Je me réjouis d'autant plus si ce projet me permet de sortir l'instrument de sa zone de confort, de l'amener dans de nouveaux contextes où, je l'espère, il rencontrera d'autres personnes qui, autrement, n'auraient que peu de contacts avec cet instrument.
©Festival pianos de Kinshasa
pouvez-vous envisager de continuer à travailler ensemble à l'avenir, et si oui, comment imaginez vous ce travail commun ?
Bouton Kalanda : Personnellement, j'aimerais beaucoup continuer à jouer avec Lisa.

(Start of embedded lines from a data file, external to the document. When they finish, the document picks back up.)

(** Clearing the page pads the stream to the page's end. *)
Lemma flushPage_clear w first prev recs s force :
  walI t w first prev recs s -> force || page_full (w_page w) = true ->
  exists w', flushPage force w = (Ok tt, w') /\ walI t w' first prev recs s /\ w_page w' = zero_page.
Proof.
  intros [Hlen Hfl Hal Hcl (file & Hfile & Hmod & Hps) Hseg Hprev Hdom Hop Hfa Hco Hsz] Hforce.
  unfold flushPage, segment_Write. rewrite Hforce, Hfa, Hfile. eexists. split; [reflexivity|]. split; [|done].
  set (p := w_page w) in *. change (default [] (Some file)) with file. rewrite take_ge by lia.
  assert (Hz : slice (p_flushed p) (Z.to_nat pageSize) (p_buf p) =
    slice (p_flushed p) (p_alloc p) (p_buf p) ++ replicate (Z.to_nat pageSize - p_alloc p) 0).
  { rewrite (slice_app _ (p_alloc p)) by lia. f_equal. rewrite <-(slice_zeros (p_alloc p) _ _ Hcl). f_equal. lia. }
  unfold page_reset. split; cbn [w_page w_dir w_segment w_closed w_faults w_compress].
  - apply zero_page_len.
  - apply Nat.le_refl.
  - cbn [p_alloc zero_page]. pose proof pageSize_pos. unfold recordHeaderSize in *. lia.
  - apply zero_page_clean.
  - exists (file ++ slice (p_flushed p) (Z.to_nat pageSize) (p_buf p)). rewrite lookup_insert_eq. split; [done|].
    assert (Hal2 : Z.of_nat (length (file ++ slice (p_flushed p) (Z.to_nat pageSize) (p_buf p))) mod pageSize = 0).
    { rewrite length_app, length_slice, Nat2Z.inj_add, <-Zplus_mod_idemp_l, Hmod, Zplus_mod_idemp_l by lia.
      replace (Z.of_nat (p_flushed p) + Z.of_nat (Z.to_nat pageSize - p_flushed p)) with pageSize by lia.
      apply Z_mod_same_full. }
    rewrite Hal2. split; [done|]. cbn [p_flushed p_alloc zero_page]. rewrite slice_nil, app_nil_r. rewrite Hz, app_assoc in *.
    rewrite <-(app_nil_r recs). eapply parses_app; [exact Hps|]. rewrite length_app, length_replicate in Hal2.
    destruct (Z.to_nat pageSize - p_alloc p)%nat as [|k] eqn:Ek; [constructor|]. rewrite <-(app_nil_r (replicate _ _)).
    apply parses_pad; [lia|lia| |constructor]. by rewrite Z.add_0_l, <-Nat2Z.inj_add.
  - exact Hseg.
  - by apply prev_insert.
  - apply dom_insert_active; [lia|done].
  - exact Hop.
  - done.
  - exact Hco.
  - exact Hsz.
Qed.

(** A flush that does not clear leaves nothing behind in the page. *)
Lemma flushPage_keep w first prev recs s :
  walI t w first prev recs s -> not_full w ->
  exists w', flushPage false w = (Ok tt, w') /\ walI t w' first prev recs s /\ not_full w' /\
    p_flushed (w_page w') = p_alloc (w_page w').
Proof.
  intros [Hlen Hfl Hal Hcl (file & Hfile & Hmod & Hps) Hseg Hprev Hdom Hop Hfa Hco Hsz] Hnf. unfold not_full in Hnf.
  unfold flushPage, segment_Write. rewrite Hnf, Hfa, Hfile. cbn [orb]. eexists. split; [reflexivity|].
  set (p := w_page w) in *. change (default [] (Some file)) with file. rewrite take_ge by lia.
  assert (Hsl : length (slice (p_flushed p) (p_alloc p) (p_buf p)) = (p_alloc p - p_flushed p)%nat) by (apply length_slice; lia).
  rewrite Hsl. replace (p_flushed p + (p_alloc p - p_flushed p))%nat with (p_alloc p) by lia.
  split; [|done]. split; cbn [set_page w_page w_dir w_segment w_closed w_faults w_compress p_alloc p_flushed p_buf]; try done.
  - eexists. rewrite lookup_insert_eq. split; [reflexivity|]. split.
    + rewrite length_app, Hsl, Nat2Z.inj_add, <-Zplus_mod_idemp_l, Hmod, Zplus_mod_idemp_l. f_equal. lia.
    + by rewrite slice_nil, app_nil_r.
  - by apply prev_insert.
  - apply dom_insert_active; [lia|done].
Qed.

Lemma zero_page_not_full w : w_page w = zero_page -> not_full w.
Proof. unfold not_full. intros ->. done. Qed.

(** A full segment of the page padded is a closed segment. *)
Lemma pad_aligned f : Z.of_nat (length f) mod pageSize = 0 -> pad_segment f = f.
Proof. intros H. unfold pad_segment. by rewrite pad_zeros_aligned, app_nil_r. Qed.

(** nextSegment closes the active segment between records. *)
Lemma nextSegment_I w first prev recs :
  walI t w first prev recs (0, []) ->
  exists w', nextSegment w = (Ok (w_segment w + 1), w') /\ walI t w' first (prev ++ [recs]) [] (0, []) /\ not_full w' /\
    p_flushed (w_page w') = p_alloc (w_page w').
Proof.
  intros HI. unfold nextSegment. rewrite (I_open _ _ _ _ _ _ HI). unfold st_bind.
  assert (Hfl : exists w1, (if (0 <? p_alloc (w_page w))%nat then flushPage true w else (Ok tt, w)) = (Ok tt, w1) /\
    walI t w1 first prev recs (0, []) /\ p_alloc (w_page w1) = 0%nat /\ w_segment w1 = w_segment w).
  { destruct (Nat.ltb_spec 0 (p_alloc (w_page w))).
    - destruct (flushPage_clear _ _ _ _ _ true HI eq_refl) as (w1 & -> & HI1 & Hz). exists w1. rewrite Hz.
      split_and!; try done. by rewrite (I_segment _ _ _ _ _ _ HI1), (I_segment _ _ _ _ _ _ HI).
    - exists w. split_and!; try done. lia. }
  destruct Hfl as (w1 & -> & HI1 & Ha & Hs). eexists. split; [rewrite <-Hs; reflexivity|].
  destruct HI1 as [Hlen Hfl Hal Hcl (file & Hfile & Hmod & Hps) Hseg Hprev Hdom Hop Hfa Hco Hsz].
  assert (Hnone : w_dir w1 !! (w_segment w1 + 1) = None).
  { destruct (w_dir w1 !! (w_segment w1 + 1)) eqn:E; [|done]. destruct (Hdom (w_segment w1 + 1)); [done|lia]. }
  assert (Hf0 : p_flushed (w_page w1) = 0%nat) by lia. rewrite Ha, Hf0, slice_nil, app_nil_r in Hps. rewrite Hf0 in Hmod.
  unfold CreateSegment. rewrite Hnone. split; [split|split]; cbn [setSegment set_dir w_page w_dir w_segment w_closed w_faults w_compress].
  1-4,9-12: done. 6: congruence.
  - exists []. rewrite lookup_insert_eq, Ha, Hf0, slice_nil. split_and!; [done|done|constructor].
  - rewrite length_app, Hseg. cbn [length]. lia.
  - intros j rs Hj. rewrite lookup_insert_ne by (apply lookup_lt_Some in Hj; rewrite length_app in Hj; cbn [length] in Hj; lia).
    apply lookup_app_Some in Hj as [Hj|[Hj1 Hj2]]; [by apply Hprev|].
    apply list_lookup_singleton_Some in Hj2 as [Hj2 <-]. exists file. rewrite <-Hfile. split; [f_equal; lia|].
    by rewrite pad_aligned.
  - intros k. destruct (decide (k = w_segment w1 + 1)) as [->|]; [lia|]. rewrite lookup_insert_ne by done.
    intros Hk. apply Hdom in Hk. lia.
  - unfold not_full, page_full, setSegment, set_dir. cbn [w_page]. rewrite Ha. done.
Qed.

(** ** Records *)

Lemma fragment_type_whole i : fragment_type i true = if i =? 0 then recFull else recLast.
Proof. unfold fragment_type. rewrite andb_true_r. by destruct (i =? 0). Qed.

Lemma fragment_type_part i : fragment_type i false = if i =? 0 then recFirst else recMiddle.
Proof. unfold fragment_type. by rewrite andb_false_r. Qed.

(** The stream of one fragment. *)
Lemma parses_whole p i c pre part rec :
  0 <= i -> c <> UnknownCompression -> Z.of_nat (length part) <= pageSize - recordHeaderSize ->
  compression_Decode c (pre ++ part) = Ok rec ->
  parses p (frag_bytes (fragment_type i true) c part) (i, pre) [rec] (0, []).
Proof.
  intros. rewrite <-(app_nil_r (frag_bytes _ _ _)). eapply parses_end; [apply fragment_type_whole|done..|constructor].
Qed.
(* ===== verification/Compaction.v ===== *)
(** tsdb/compact.go: which blocks the leveled compactor merges, and the metadata
    of the merged block (types of tsdb/block.go).

    A ULID is its big-endian number.  slices.SortFunc does not promise
    stability, so sorting by an integer key is an interface, [SortBy], with its
    documented contract [SortByLaws]; merge sort satisfies it.  Division of
    float64 values is the executable IEEE arithmetic of SpecFloat. *)
From stdpp Require Import sorting strings.
From S2P Require Import Prelude GoSort Float64.

(** ** Sorting by a key *)

Class SortBy := sort_by : forall (A : Type) (key : A -> Z), list A -> list A.
Arguments sort_by {_ A}.

Definition by_key {A} (key : A -> Z) (a b : A) : Prop := key a <= key b.

Class SortByLaws (S : SortBy) : Prop := {
  sort_by_perm : forall A (key : A -> Z) l, sort_by key l ≡ₚ l;
  sort_by_sorted : forall A (key : A -> Z) l, StronglySorted (by_key key) (sort_by key l) }.

#[global] Instance by_key_dec {A} (key : A -> Z) a b : Decision (by_key key a b).
Proof. unfold by_key. apply _. Defined.

Definition merge_SortBy : SortBy := fun A key l => merge_sort (by_key key) l.

#[global] Instance merge_SortByLaws : SortByLaws merge_SortBy.
Proof.
  split; intros A key l; unfold sort_by, merge_SortBy; [apply merge_sort_Permutation|].
  apply StronglySorted_merge_sort; unfold by_key; [intros a b c; lia|intros a b; lia].
Qed.

(** ** float64 *)

(** The literal 0.05. *)
Definition f64_0_05 : spec_float := S754_finite false 0x1999999999999A (-57).

(** ** Block metadata *)

Record BlockStats := mk_BlockStats {
  NumSamples : Z;
  NumFloatSamples : Z;
  NumHistogramSamples : Z;
  NumSeries : Z;
  NumChunks : Z;
  NumTombstones : Z }.
Record BlockDesc := mk_BlockDesc { bd_ULID : Z; bd_MinTime : Z; bd_MaxTime : Z }.

Record BlockMetaCompaction := mk_BlockMetaCompaction {
  Level : Z;
  Sources : list Z;
  Deletable : bool;
  Parents : list BlockDesc;
  Failed : bool;
  Hints : list string }.

Record BlockMeta := mk_BlockMeta {
  ULID : Z;
  MinTime : Z;
  MaxTime : Z;
  Stats : BlockStats;
  Compaction : BlockMetaCompaction;
  Version : Z }.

Nous avons tous les deux remarqué que le temps passé ensemble était très court. Nous en avons tiré le meilleur parti, mais pour atteindre vraiment la qualité artistique que nous attendons de nous, nous aurions besoin d'environ trois mois de temps ensemble pour répéter, développer et expérimenter. Il nous faudrait aussi de meilleures conditions de travail, l'équipement technique nécessaire. Il faudrait que nous soyons au même endroit, peut-être une résidence d'artistes. Peut-être en Allemagne, puisque Lisa est déjà venue ici, à Kinshasa. Je serais très heureux que nous puissions poursuivre ce travail commun et je reste ouvert à l'avenir et aux possibilités qui pourraient se présenter...
Lisa Schweiger : Ce serait super si nous pouvions continuer à jouer ensemble. C'est toujours dommage qu'une création qui marche si bien ne reste qu'un one-shot. Nous essayons déjà de faire bouger notre réseau et de créer d'autres possibilités de jeu ou de tournée - en Afrique, mais aussi en Europe. Cela implique bien sûr beaucoup d'organisation et de moyens financiers. La volonté est là, mais de nos jours, il faut aussi surmonter de nombreux obstacles pragmatiques et bureaucratiques - nous vivons après tout sur deux continents différents et devrions absolument nous voir et passer du temps ensemble pour continuer à jouer et à nous entraîner. L'avenir nous le dira. J'espère qu'elle ne prendra pas trop de temps pour cela.
*Mundele : terme utilisé en lingala pour désigner les personnes blanches.